▶ Stored items:
--------------------------------

(* ===== verification/StoreSafety.v ===== *)
(** * What the store guarantees: progress records and the manifest

    The codec of progress records, the lines and the index of a manifest, and
    what a manifest is on the disk while it is written, after a stop at any
    point, and when it is read. *)

From S2P Require Import Prelude Text Protocol FileNames FileCore Disk DiskLogic Store SampleStore.
Local Open Scope string_scope.
Local Open Scope list_scope.
Local Open Scope Z_scope.

(** ** Progress records *)

Definition progress_ok (p : EntryProgress) : Prop := 0 ≤ ep_committed_offset p ≤ U64_MAX.

Lemma U64_MAX_bytes : U64_MAX = 256 ^ Z.of_nat 8 - 1.
Proof. done. Qed.

Lemma encode_progress_length p : length (encode_progress p) = 16%nat.
Proof. done. Qed.

Lemma decode_encode_progress p : progress_ok p → decode_progress (encode_progress p) = Ok p.
Proof.
  intros Hp. unfold progress_ok in Hp. rewrite U64_MAX_bytes in Hp.
  pose proof (from_to_le_bytes 8 (ep_committed_offset p) ltac:(lia)) as Hoff.
  unfold encode_progress, decode_progress. cbn -[from_le_bytes]. cbn -[from_le_bytes] in Hoff.
  assert (EntryState_try_from (EntryState_as_u8 (ep_state p)) = Ok (ep_state p)) as -> by (by destruct (ep_state p)).
  rewrite Hoff. by destruct p.
Qed.

(** A record the store accepts is either empty or the encoding of what it says. *)
Lemma encode_decode_progress r p :
  length r = 16%nat → Forall byte_ok r → decode_progress r = Ok p →
  Forall (eq 0) r ∧ p = mkEntryProgress EPending 0 ∨ r = encode_progress p ∧ progress_ok p.
Proof.
  intros Hlen Hr Hd. do 8 (destruct r as [|? r]; [done |]). injection Hlen as Hlen.
  unfold decode_progress in Hd.
  destruct (forallb _ _) eqn:Hz in Hd.
  { left. injection Hd as <-. split; [| done]. apply Forall_forall. intros x Hx%list_elem_of_In.
    rewrite forallb_forall in Hz. specialize (Hz x Hx). by apply Z.eqb_eq in Hz. }
  right. cbn -[from_le_bytes PROGRESS_RECORD_VERSION] in Hd.
  rewrite drop_0 in Hd. assert (take 8 r = r) as Htake by (apply firstn_all2; lia). rewrite Htake in Hd.
  destruct (_ || _) eqn:Hv in Hd; [done |].
  destruct (EntryState_try_from _) as [state|] eqn:Hs; [| done]. injection Hd as <-.
  apply orb_false_iff in Hv as [Hv H0]. rewrite !orb_false_iff in H0. bool_to_prop.
  destruct H0 as (?&?&?&?&?&?&_). bool_to_prop. subst.
  apply entry_state_roundtrip in Hs. subst.
  assert (Forall byte_ok r) as Hoff by (by repeat apply Forall_cons in Hr as [_ Hr]).
  pose proof (from_le_bytes_bound r Hoff) as Hb. rewrite Hlen in Hb.
  split.
  - unfold encode_progress. cbn [ep_state ep_committed_offset].
    rewrite <- Hlen. by rewrite to_from_le_bytes.
  - unfold progress_ok. cbn [ep_committed_offset]. rewrite U64_MAX_bytes. lia.
Qed.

--------------------------------

▶ What to produce:
Lines from the one containing "rewrite forallb_forall in" through the end of the entries above must be copied exactly; include both ends and no other lines.

▶ Finished task:
    rewrite forallb_forall in Hz. specialize (Hz x Hx). by apply Z.eqb_eq in Hz. }
  right. cbn -[from_le_bytes PROGRESS_RECORD_VERSION] in Hd.
  rewrite drop_0 in Hd. assert (take 8 r = r) as Htake by (apply firstn_all2; lia). rewrite Htake in Hd.
  destruct (_ || _) eqn:Hv in Hd; [done |].
  destruct (EntryState_try_from _) as [state|] eqn:Hs; [| done]. injection Hd as <-.
  apply orb_false_iff in Hv as [Hv H0]. rewrite !orb_false_iff in H0. bool_to_prop.
  destruct H0 as (?&?&?&?&?&?&_). bool_to_prop. subst.
  apply entry_state_roundtrip in Hs. subst.
  assert (Forall byte_ok r) as Hoff by (by repeat apply Forall_cons in Hr as [_ Hr]).
  pose proof (from_le_bytes_bound r Hoff) as Hb. rewrite Hlen in Hb.
  split.
  - unfold encode_progress. cbn [ep_state ep_committed_offset].
    rewrite <- Hlen. by rewrite to_from_le_bytes.
  - unfold progress_ok. cbn [ep_committed_offset]. rewrite U64_MAX_bytes. lia.
Qed.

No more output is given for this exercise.